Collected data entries
(* ===== verification/JsonText.v ===== *)
(** * JsonText: what a JSON writer appends, and the text of a string

    The buffer invariant [out_ok] and the specification [writes]: a writer
    stays inside its block, comes back, and either answers its code with
    exactly its text appended, or ran out of memory with a prefix of it. *)

From S2P Require Import Prelude Digits Text TextProofs Str StrProofs Mem Bytes BytesProofs JsonScan.
From S2P Require Import JsonOut.

Open Scope c_scope.

Record out_ok (out : BeansJsonDirect) : Prop := {
  oo_data : slen (d_data out) = d_cap out;
  oo_len : 0 <= d_len out <= d_cap out;
  oo_cap : d_cap out < 2 ^ 64;
  oo_bytes : bytes_ok (d_text out);
  oo_handle : forall b, d_handle out = Some b -> b_cap b = d_cap out /\ 8 <= d_cap out < 2 ^ 63 /\ 0 <= b_len b <= d_len out
}.

(** The panics of the reserve callback. *)
Definition reserve_panic (m : str) : Prop := m = out_of_memory \/ m = lit "JSON output too large".

Lemma sub_str_0_app a b n : n <= slen a -> sub_str (a ++ b) 0 n = sub_str a 0 n.
Proof. intros Hn. unfold sub_str, slen in *. rewrite !drop_0, take_app_le; [done|lia]. Qed.
Lemma member_sim dv bv record index f x skel first c r c' : key_ok m f -> vals_sim dv bv (field_desc f x) ->
  (forall sk, skel = Some sk -> skel_for sk [(index, f, x)] first) -> ignored f = false ->
  encode_member m bv record (index, f, x) c = Some (r, c') ->
  answers (set_req7 index ;;! with_read (field_place m record f x) (fun '(present, value) =>
      direct_key path m skel index f first ;;!
      (if present : bool then dv (field_desc f x) value false else on_out (direct_raw (lit "null")))))
    (kv ← r; Some (t ← jmember real_text kv; Some (key_lead skel first ++ t))).
Proof.
  intros Hk Hv Hsk Hig. unfold encode_member, read_build. cbv beta.
  destruct (field_place m record f x) as [[present value]|] eqn:Hp; [|done].
  destruct (if present then bv (field_desc f x) value false (mkEnc (e_nodes c) index) else node JNull (mkEnc (e_nodes c) index))
    as [[encoded c1]|] eqn:He; cbn [mbind option_bind]; [|done].
  destruct (rd m (f_primary_name f) (f_primary_name_len f)) as [name|] eqn:Hr; [|done].
  unfold node at 1. rewrite Hroom. cbn [mbind option_bind]. intros Hres.
  assert (Hval : answers (if present : bool then dv (field_desc f x) value false else on_out (direct_raw (lit "null")))
    (jprint real_text <$> encoded)).
  { destruct present; [by apply (Hv _ _ _ _ _ He)|]. apply node_some in He as ->.
    cbn. apply writes_raw_c; [repeat constructor; unfold is_u8; lia|done]. }
  assert (Hr2 : r = v ← encoded; Some (name, v)) by (destruct encoded; by simplify_eq). rewrite Hr2. clear Hres Hr2 r.
  pose proof (key_answers skel index f first name Hk Hr) as Hkey.
  specialize (Hkey ltac:(intros sk ->; specialize (Hsk sk eq_refl); cbn in Hsk; rewrite Hig in Hsk;
    destruct Hsk as [(name' & Hr' & ? & ?) _]; rewrite Hr in Hr'; simplify_eq; done)).
  assert (Hgo : forall y, answers (direct_key path m skel index f first ;;!
      (if present then dv (field_desc f x) value false else on_out (direct_raw (lit "null")))) y ->
    answers (set_req7 index ;;! with_read (Some (present, value)) (fun '(present, value) =>
      direct_key path m skel index f first ;;!
      (if present : bool then dv (field_desc f x) value false else on_out (direct_raw (lit "null"))))) y).
  { intros y Hy. pose proof (answers_seq (set_req7 index) _ [] y (writes_req7 index) Hy) as Ha.
    replace (lead [] y) with y in Ha by (by destruct y as [[?|]|]). exact Ha. }
  apply Hgo. clear Hgo. destruct (jstring name) as [k|] eqn:Hj; cbn [mbind option_bind] in Hkey.
  - pose proof (answers_seq _ _ _ _ Hkey Hval) as Ha. destruct encoded as [v|]; cbn [mbind option_bind fmap option_fmap option_map lead] in *; [|done].
    unfold jmember. cbn [fst snd]. rewrite Hj. cbn [mbind option_bind].
    destruct (jprint real_text v) as [t|]; cbn [lead mbind option_bind] in *; [|done].
    by replace (key_lead skel first ++ k ++ 58 :: t) with ((key_lead skel first ++ k ++ [58]) ++ t)
      by (by rewrite <-!app_assoc).
  - cbn [answers] in Hkey. destruct Hkey as [t Ht]. apply (answers_bad _ _ t); [by apply writes_stop|].
    destruct encoded; cbn [mbind option_bind]; [|done]. unfold jmember. cbn [fst snd]. by rewrite Hj.
Qed.
Lemma jheight_obj kvs : jheight (JObj kvs) = S (heights (snd <$> kvs)).
Proof. cbn. f_equal. induction kvs as [|kv kvs IH]; [done|]. cbn. by rewrite IH. Qed.

Lemma heights_le vs v : v ∈ vs -> (jheight v <= heights vs)%nat.
Proof. induction vs as [|w vs IH]; intros Hv; [by apply not_elem_of_nil in Hv|]. rewrite heights_cons. apply elem_of_cons in Hv as [->|Hv]; [lia|]. specialize (IH Hv). lia. Qed.

Lemma jheight_pos v : (1 <= jheight v)%nat.
Proof. destruct v; cbn; lia. Qed.

(** ** The depth limit *)

Lemma within_items (vs : list jval) depth maximum :
  Forall (fun v => forall depth, json_typed_within_depth v depth maximum = (depth + Z.of_nat (jheight v) - 1 <=? maximum)) vs -> depth <= maximum ->
  negb ((0 <? Z.of_nat (length vs)) && (maximum <? depth + 1)) &&
    forallb (fun item => negb (is_ctn item) || json_typed_within_depth item (depth + 1) maximum) vs =
  (depth + Z.of_nat (heights vs) <=? maximum).
Proof.
  intros Hvs Hd. apply eq_true_iff_eq. rewrite andb_true_iff, negb_true_iff, forallb_forall, Z.leb_le. rewrite Forall_forall in Hvs. split.
  - intros [Hl Ha]. induction vs as [|v vs IH]; [cbn; lia|]. rewrite heights_cons.
    assert (Hm : depth + 1 <= maximum). { apply andb_false_iff in Hl as [Hl|Hl]; bools; cbn [length] in *; lia. }
    assert (depth + Z.of_nat (heights vs) <= maximum).
    { apply IH; [intros w Hw; apply Hvs; by apply elem_of_cons; right| |intros w Hw; apply Ha; by right].
      rewrite (proj2 (Z.ltb_ge maximum _)) by lia. apply andb_false_r. }
    pose proof (Ha v (or_introl eq_refl)) as Hv. rewrite (Hvs v) in Hv by (by apply elem_of_cons; left).
    assert (depth + Z.of_nat (jheight v) <= maximum); [|lia].
    apply orb_true_iff in Hv as [Hc|Hv]; [|bools; lia]. destruct v; cbn in Hc |- *; done || lia.
  - intros Hh. split.
    + destruct vs as [|v vs]; [done|]. rewrite heights_cons in Hh. pose proof (jheight_pos v). apply andb_false_iff. right. apply Z.ltb_ge. lia.
    + intros v Hv%list_elem_of_In. pose proof (heights_le vs v Hv). rewrite (Hvs v Hv). apply orb_true_iff. right. apply Z.leb_le. lia.
Qed.

(** The skipped part of a document is measured by its nesting. *)
Lemma within_depth_spec v : forall depth maximum, json_typed_within_depth v depth maximum = (depth + Z.of_nat (jheight v) - 1 <=? maximum).
Proof.
  intros depth maximum. revert depth. induction v as [| | | | | |vs Hvs|kvs Hkvs] using jval_rec; intros depth;
    try (cbn; destruct (Z.ltb_spec maximum depth); symmetry; [apply Z.leb_gt|apply Z.leb_le]; lia).
  - cbn [json_typed_within_depth]. rewrite jheight_arr. destruct (Z.ltb_spec maximum depth); [symmetry; apply Z.leb_gt; lia|].
    rewrite within_items by done. f_equal. lia.
  - cbn [json_typed_within_depth]. rewrite jheight_obj. destruct (Z.ltb_spec maximum depth); [symmetry; apply Z.leb_gt; lia|].
    pose proof (within_items (snd <$> kvs) depth maximum) as Hw. rewrite length_fmap in Hw. assert (Hk : Forall (fun v => forall depth, json_typed_within_depth v depth maximum = (depth + Z.of_nat (jheight v) - 1 <=? maximum)) (snd <$> kvs)) by (by apply Forall_fmap).
    replace (depth + Z.of_nat (S (heights (snd <$> kvs))) - 1) with (depth + Z.of_nat (heights (snd <$> kvs))) by lia.
    rewrite <-Hw by done. f_equal. clear. induction kvs as [|kv kvs IH]; [done|]. cbn [forallb fmap list_fmap]. by rewrite IH.
Qed.

(** ** The key table *)

(** Buckets [2 ^ k]; a live bucket is reached from its name's home without
    crossing an empty one, and stands for the index [index_of] gives. *)
Record table_ok (im : image) (keys : list BeansJsonTypedKey) (k : Z) (index_of : str -> option nat) : Prop := {
  tb_size : 0 <= k <= 32 /\ Z.of_nat (length keys) = 2 ^ k;
  tb_live : forall j key, keys !! Z.to_nat j = Some key -> 0 <= j -> k_field key <> 0 ->
    exists name, rd im (k_name key) (k_len key) = Some name /\ slen name = k_len key /\ 1 <= k_field key /\
      index_of name = Some (Z.to_nat (k_field key - 1)) /\
      forall i, 0 <= i < (j - json_typed_key_hash name (2 ^ k - 1)) mod 2 ^ k ->
        exists key', keys !! Z.to_nat ((json_typed_key_hash name (2 ^ k - 1) + i) mod 2 ^ k) = Some key' /\ k_field key' <> 0;
  tb_full : forall name i, index_of name = Some i ->
    exists j key, 0 <= j /\ keys !! Z.to_nat j = Some key /\ k_field key <> 0 /\ rd im (k_name key) (k_len key) = Some name
}.

Lemma land_buckets a k : 0 <= k -> a &! (2 ^ k - 1) = a mod 2 ^ k.
Proof. intros Hk. rewrite <-Z.land_ones by done. f_equal. rewrite Z.ones_equiv. lia. Qed.

Lemma hash_home text k : 0 <= k -> 0 <= json_typed_key_hash text (2 ^ k - 1) < 2 ^ k.
Proof.
  intros Hk. unfold json_typed_key_hash. pose proof (Z.pow_pos_nonneg 2 k ltac:(lia) ltac:(lia)).
  assert (Hgen : forall text h, 0 <= h < 2 ^ k -> 0 <= fold_left (fun hash c => u64 (u64 ((hash <<! 5) + hash) + c) &! (2 ^ k - 1)) text h < 2 ^ k).
  { clear text. induction text as [|c text IH]; intros h Hh; [done|]. cbn [fold_left]. apply IH. rewrite land_buckets by done. apply Z.mod_pos_bound. lia. }
  apply Hgen. lia.
Qed.
Lemma dwp_same {A} (m m' : decoder A) d Q : m d = m' d -> dwp m' d Q -> dwp m d Q.
Proof. unfold dwp. by intros ->. Qed.

Lemma dwp_req5 {B} c (m : decoder B) d Q : dwp m (mkDecode (dc_heap d) c (dc_req7 d) (dc_released d)) Q -> dwp (_ ← set_req5 c; m) d Q.
Proof. done. Qed.

Lemma dwp_index {B} c (m : decoder B) d Q : dwp m (mkDecode (dc_heap d) (dc_req5 d) c (dc_released d)) Q -> dwp (_ ← set_index c; m) d Q.
Proof. done. Qed.

Lemma dwp_release {B} p (m : decoder B) d Q : dwp m (mkDecode (dc_heap d) (dc_req5 d) (dc_req7 d) (p :: dc_released d)) Q -> dwp (_ ← release p; m) d Q.
Proof. done. Qed.

Definition with_heap d h : decode := mkDecode h (dc_req5 d) (dc_req7 d) (dc_released d).

Lemma dwp_store p bs d (Q : unit -> decode -> Prop) : mapped (dc_heap d) (range p (slen bs)) ->
  (forall h', wr (dc_heap d) p bs = Some h' -> frame (dc_heap d) h' (range p (slen bs)) -> (forall a, dc_heap d !! a = None -> h' !! a = None) ->
     (forall a, range p (slen bs) a = true -> h' !! a = bs !! Z.to_nat (a - p)) -> Q tt (with_heap d h')) ->
  dwp (store p bs) d Q.
Proof.
  intros Hm HQ. destruct (wr_ok (dc_heap d) p bs Hm) as (h' & Hw & H1 & H2 & H3). unfold dwp, store, mbind, decoder_bind, get_heap, lift. rewrite Hw. by apply HQ.
Qed.

Lemma dwp_call f d (Q : Z -> decode -> Prop) : (forall p h', f (dc_heap d) = Some (p, h') -> Q p (with_heap d h')) -> dwp (call f) d Q.
Proof. intros HQ. unfold dwp, call, mbind, decoder_bind, get_heap. destruct (f (dc_heap d)) as [[p h']|] eqn:He; [|done]. by apply HQ. Qed.

Lemma dwp_prefix im p l d (Q : list_prefix -> decode -> Prop) : rd_prefix (heap_image im (dc_heap d)) p = Some l -> Q l d -> dwp (load_prefix im p) d Q.
Proof. intros Hl HQ. unfold dwp, load_prefix, mbind, decoder_bind, get_heap, lift. by rewrite Hl. Qed.

Lemma dwp_word im p w d (Q : Z -> decode -> Prop) : rd_le (heap_image im (dc_heap d)) p 8 = Some w -> Q w d -> dwp (load_word im p) d Q.
Proof. intros Hl HQ. unfold dwp, load_word, mbind, decoder_bind, get_heap, lift. by rewrite Hl. Qed.
Definition val_ok (i : nat) w : Prop := forall names opt t, fs !! i = Some (names, opt, t) -> check_null max_depth (reread w) opt t (depth + 1) = inl w.

Definition vals_ok (vals : list (option jval)) : Prop := length vals = length fs /\ forall i w, vals !! i = Some (Some w) -> val_ok i w.

Lemma null_formed v opt t dv slot w : forms v -> describes im t dv slot -> check_null max_depth v opt t (depth + 1) = inl w ->
  check_null max_depth (reread w) opt t (depth + 1) = inl w.
Proof.
  intros Hv Hd Hc. assert (Hcase : v = JNull \/ check_null max_depth v opt t (depth + 1) = check max_depth v t (depth + 1)) by (destruct v; auto). destruct Hcase as [-> | He].
  - cbn in Hc. destruct opt; [|done]. by injection Hc as <-.
  - rewrite He in Hc. destruct (Hv t dv slot _ _ Hd Hc) as [Hw Hn]. assert (Hr : reread w <> JNull) by (intros ?%reread_null; done).
    unfold check_null. by destruct (reread w).
Qed.

Lemma members_formed kvs : Forall (fun kv => forms (snd kv)) kvs -> forall vals w, vals_ok vals -> check_members max_depth allow fs depth kvs vals = inl w ->
  exists vals' members, vals_ok vals' /\ check_end fs vals' = inl members /\ w = JObj members.
Proof.
  induction 1 as [|[name v] kvs Hv _ IH]; intros vals w Hok Hc; cbn [check_members snd] in *.
  { destruct (check_end fs vals) as [ms|] eqn:He; [|done]. injection Hc as <-. by exists vals, ms. }
  destruct (field_index fs name) as [i|]; [|destruct allow; [|done]; destruct (_ <=? _); [by eapply IH|done]].
  destruct (fs !! i) as [[[names opt] t]|] eqn:Hi; [|by destruct (vals !! i) as [[]|]].
  assert (Hc' : match check_null max_depth v opt t (depth + 1) with inl w => check_members max_depth allow fs depth kvs (<[i := Some w]> vals) | inr err => inr err end = inl w)
    by (destruct (vals !! i) as [[x|]|]; done).
  destruct (check_null max_depth v opt t (depth + 1)) as [x|] eqn:Hx; [|done]. eapply IH; [|exact Hc']. destruct Hok as [Hl Hvals]. split; [by rewrite length_insert|].
  intros j y Hj. destruct (decide (i = j)) as [<-|Hne]; [|rewrite list_lookup_insert_ne in Hj by done; by apply Hvals].
  rewrite list_lookup_insert_eq in Hj by (rewrite Hl; by eapply lookup_lt_Some). injection Hj as <-. intros names' opt' t' Hi'. rewrite Hi in Hi'. injection Hi' as <- <- <-.
  destruct (lookup_lt_is_Some_2 rows i) as [[[index f] r] Hr]; [rewrite <-Hlen; by eapply lookup_lt_Some|]. eapply null_formed; [exact Hv|by eapply (Hfield i)|exact Hx].
Qed.

(** The members of the form, from the [k]th on. *)
Lemma form_members ws : length ws = length fs -> (forall i w, ws !! i = Some w -> val_ok i w) -> forall n k, (n + k = length fs)%nat ->
  check_members max_depth allow fs depth (map (fun kv => (fst kv, reread (snd kv))) (drop k (zip (fld_name <$> fs) ws))) ((Some <$> take k ws) ++ replicate n None) =
  inl (JObj (zip (fld_name <$> fs) ws)).
Proof.
  intros Hl Hws. induction n as [|n IH]; intros k Hk.
  - rewrite drop_ge by (rewrite length_zip_with_l_eq; rewrite !length_fmap; lia). rewrite take_ge by lia. cbn [map check_members replicate]. rewrite app_nil_r. by rewrite end_full.
  - destruct (lookup_lt_is_Some_2 fs k) as [[[names opt] t] Hf]; [lia|]. destruct (lookup_lt_is_Some_2 ws k) as [w Hw]; [lia|].
    assert (Hz : zip (fld_name <$> fs) ws !! k = Some (fld_name (names, opt, t), w)).
    { apply lookup_zip_with_Some. exists (fld_name (names, opt, t)), w. split_and!; [done| |done]. by rewrite list_lookup_fmap, Hf. }
    rewrite (drop_S _ _ _ Hz). cbn [map check_members fst snd]. destruct (lookup_lt_is_Some_2 rows k) as [[[index f] x] Hr]; [lia|].
    destruct (Hfield _ _ _ _ _ _ _ Hf Hr) as [Hfo _]. destruct (fo_names _ _ _ _ _ Hfo) as (name & rest & -> & _).
    rewrite (Hnames k _ (fld_name (name :: rest, opt, t)) Hf) by (cbn; by apply elem_of_cons; left).
    assert (Hlt : length (Some <$> take k ws) = k) by (rewrite length_fmap, length_take; lia).
    rewrite lookup_app_r by lia. rewrite Hlt, Nat.sub_diag. cbn [replicate lookup list_lookup]. rewrite Hf. rewrite (Hws k w Hw _ _ _ Hf).
    replace (<[k:=Some w]> ((Some <$> take k ws) ++ None :: replicate n None)) with ((Some <$> take (S k) ws) ++ replicate n None); [apply (IH (S k)); lia|].
    rewrite (take_S_r _ _ _ Hw), fmap_app, <-app_assoc. rewrite insert_app_r_alt by lia. by rewrite Hlt, Nat.sub_diag.
Qed.
End members.
(* ===== verification/ReflectProofs.v ===== *)
(** * ReflectProofs: the registry's names, indexes and attach lists

    Two names are base-equal when they agree up to the first [<].  The index
    is a linear-probing table ([WeakTable] has the geometry), its lookup
    yields the smallest matching id, which is the first matching row.  The
    invariant [reg_ok] ties every attach list to the rows that were filed
    under its owner. *)

From S2P Require Import Prelude Str StrProofs Hash Slots WeakTable Reflect.

Open Scope c_scope.

Implicit Types (slots : list (Z * Z)) (ix : BReflectIndex) (R : registry).

(** ** Names *)

Definition base_name (s : str) : str := take (base_loop s) s.

Lemma base_loop_le s : (base_loop s <= length s)%nat.
Proof. induction s as [|c s IH]; cbn; [lia|]. destruct (c =? ch_lt); lia. Qed.

Lemma length_base_name s : length (base_name s) = base_loop s.
Proof. unfold base_name. rewrite length_take. pose proof (base_loop_le s). lia. Qed.

Lemma sub_str_0 s n : sub_str s 0 (Z.of_nat n) = take n s.
Proof. unfold sub_str. by rewrite Nat2Z.id. Qed.

Lemma base_equal_spec l r : reflect_base_equal l r = bool_decide (base_name l = base_name r).
Proof.
  unfold reflect_base_equal, reflect_base_length. cbv zeta. destruct (Z.eqb_spec (Z.of_nat (base_loop l)) (Z.of_nat (base_loop r))) as [He|Hne]; cbn [andb].
  - apply Nat2Z.inj in He. rewrite !sub_str_0. rewrite memcmp_eq; [|by rewrite !length_take; pose proof (base_loop_le l); pose proof (base_loop_le r); lia].
    unfold base_name. by rewrite <-He.
  - symmetry. apply bool_decide_eq_false. intros He. apply (f_equal length) in He. rewrite !length_base_name in He. lia.
Qed.
(** ** Listings *)

(** The elements of a list in the order they first occur. *)
Definition first_seen (acc : list (option str)) (x : option str) : list (option str) := if bool_decide (x ∈ acc) then acc else acc ++ [x].
Definition firsts (l : list (option str)) : list (option str) := foldl first_seen [] l.

Lemma firsts_snoc l x : firsts (l ++ [x]) = first_seen (firsts l) x.
Proof. unfold firsts. by rewrite foldl_app. Qed.

Lemma elem_of_firsts l x : x ∈ firsts l <-> x ∈ l.
Proof.
  revert x. induction l as [|y l IH] using rev_ind; [done|]. intros x. rewrite firsts_snoc, elem_of_app, list_elem_of_singleton. unfold first_seen. case_bool_decide as Hy.
  - rewrite IH in Hy. rewrite IH. split; [by left|]. by intros [? | ->].
  - by rewrite elem_of_app, list_elem_of_singleton, IH.
Qed.

Lemma nodup_firsts l : NoDup (firsts l).
Proof.
  induction l as [|y l IH] using rev_ind; [constructor|]. rewrite firsts_snoc. unfold first_seen. case_bool_decide as Hy; [done|].
  apply NoDup_app. split; [done|]. split; [|apply NoDup_singleton]. by intros x Hx ->%list_elem_of_singleton.
Qed.

Section listing.
Context (names : list (str * str)).
Implicit Types (L : list Z).

Definition name_at (id : Z) : option str := snd <$> names !! Z.to_nat id.
Definition valid (id : Z) : Prop := 0 <= id < Z.of_nat (length names).

(** [ids] lists the members [L] declares: every name once, where it first
    occurs, and standing for its last declaration. *)
Record listing L ids : Prop := {
  li_names : name_at <$> ids = firsts (name_at <$> L);
  li_last : forall i, i ∈ ids -> exists l1 l2, L = l1 ++ i :: l2 /\ forall j, j ∈ l2 -> name_at j <> name_at i
}.

Lemma listing_nil : listing [] [].
Proof. split; [done|by intros i ?%elem_of_nil]. Qed.

Lemma listing_in L ids i : listing L ids -> i ∈ ids -> i ∈ L.
Proof. intros Hl Hi. destruct (li_last _ _ Hl i Hi) as (l1 & l2 & -> & _). apply elem_of_app. right. by left. Qed.

Lemma listing_names_nodup L ids : listing L ids -> NoDup (name_at <$> ids).
Proof. intros Hl. rewrite (li_names _ _ Hl). apply nodup_firsts. Qed.

Lemma listing_length L ids : listing L ids -> (forall i, i ∈ L -> valid i) -> slen ids <= Z.of_nat (length names).
Proof.
  intros Hl Hv. apply (ids_length (mkTable names 0)).
  - by eapply NoDup_fmap_1, listing_names_nodup.
  - intros i Hi. apply Hv. by eapply listing_in.
Qed.

Lemma listing_replace L ids i k id : listing L ids -> ids !! k = Some id -> name_at id = name_at i -> listing (L ++ [i]) (<[k := i]> ids).
Proof.
  intros Hl Hk Hn. pose proof (listing_names_nodup L ids Hl) as Hd. pose proof (list_elem_of_lookup_2 _ _ _ Hk) as Hid. split.
  - rewrite list_fmap_insert, fmap_app. cbn [fmap list_fmap]. rewrite firsts_snoc, <-(li_names _ _ Hl). unfold first_seen.
    rewrite bool_decide_eq_true_2 by (rewrite <-Hn; by apply list_elem_of_fmap_2). apply list_insert_id. by rewrite list_lookup_fmap, Hk; cbn; rewrite Hn.
  - intros x (k' & Hk')%list_elem_of_lookup. destruct (decide (k' = k)) as [->|Hne].
    + rewrite list_lookup_insert_eq in Hk' by (by eapply lookup_lt_Some). injection Hk' as <-. exists L, []. split; [done|]. by intros j ?%elem_of_nil.
    + rewrite list_lookup_insert_ne in Hk' by done. destruct (li_last _ _ Hl x (list_elem_of_lookup_2 _ _ _ Hk')) as (l1 & l2 & -> & Hl2).
      exists l1, (l2 ++ [i]). split; [by rewrite <-app_assoc|]. intros j [Hj|Hj]%elem_of_app; [by apply Hl2|]. apply list_elem_of_singleton in Hj as ->.
      rewrite <-Hn. intros Heq. apply Hne. apply (NoDup_lookup _ _ _ (name_at x) Hd); by rewrite list_lookup_fmap, ?Hk', ?Hk; cbn; rewrite ?Heq.
Qed.

Lemma listing_append L ids i : listing L ids -> (forall id, id ∈ ids -> name_at id <> name_at i) -> listing (L ++ [i]) (ids ++ [i]).
Proof.
  intros Hl Hn. split.
  - rewrite !fmap_app. cbn [fmap list_fmap]. rewrite firsts_snoc, <-(li_names _ _ Hl). unfold first_seen. rewrite bool_decide_eq_false_2; [done|].
    intros (id & Heq & Hid)%list_elem_of_fmap. by apply (Hn id Hid).
  - intros x [Hx|Hx]%elem_of_app.
    + destruct (li_last _ _ Hl x Hx) as (l1 & l2 & -> & Hl2). exists l1, (l2 ++ [i]). split; [by rewrite <-app_assoc|].
      intros j [Hj|Hj]%elem_of_app; [by apply Hl2|]. apply list_elem_of_singleton in Hj as ->. intros Heq. by apply (Hn x Hx).
    + apply list_elem_of_singleton in Hx as ->. exists L, []. split; [done|]. by intros j ?%elem_of_nil.
Qed.

Lemma last_named_spec name ids : (forall id, id ∈ ids -> valid id) -> forall j replace, exists r,
  last_named names name ids j replace = Some r /\
  ((r = replace /\ forall id, id ∈ ids -> name_at id <> Some name) \/
   exists k id, ids !! k = Some id /\ name_at id = Some name /\ r = j + Z.of_nat k).
Proof.
  induction ids as [|id ids IH]; intros Hv j replace; cbn [last_named]; [exists replace; split; [done|left; split; [done|by intros id ?%elem_of_nil]]|].
  destruct (Hv id ltac:(by left)) as [H0 H1]. rewrite (proj2 (Z.ltb_ge _ _)) by lia.
  destruct (lookup_lt_is_Some_2 names (Z.to_nat id)) as [n Hn]; [lia|]. rewrite Hn. cbn [mbind option_bind].
  assert (Hna : name_at id = Some n.2) by (unfold name_at; by rewrite Hn).
  destruct (IH ltac:(intros i Hi; apply Hv; by right) (j + 1) (if beans_str_eq n.2 name then j else replace)) as (r & -> & [[Hr Hno]|(k & i & Hk & Hi & Hr)]); exists r; (split; [done|]).
  - destruct (beans_str_eq n.2 name) eqn:He.
    + right. apply str_eq_true in He. exists O, id. split; [done|]. rewrite Hna, He. split; [done|lia].
    + left. split; [done|]. intros i [->|Hi]%elem_of_cons; [|by apply Hno]. rewrite Hna. intros [= Heq]. rewrite str_eq_spec, bool_decide_eq_false in He. done.
  - right. exists (S k), i. split_and!; [done|done|lia].
Qed.

(** The declarations of one level. *)
Definition declares (keep : str -> bool) (type_name : str) (x : str * str) : bool := reflect_base_equal x.1 type_name && keep x.2.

**Work to complete**
Would you please reproduce the records above exactly, only from their first line through the line holding "stays inside its", with both ends included?

**Output of the task**
(* ===== verification/JsonText.v ===== *)
(** * JsonText: what a JSON writer appends, and the text of a string

    The buffer invariant [out_ok] and the specification [writes]: a writer
    stays inside its block, comes back, and either answers its code with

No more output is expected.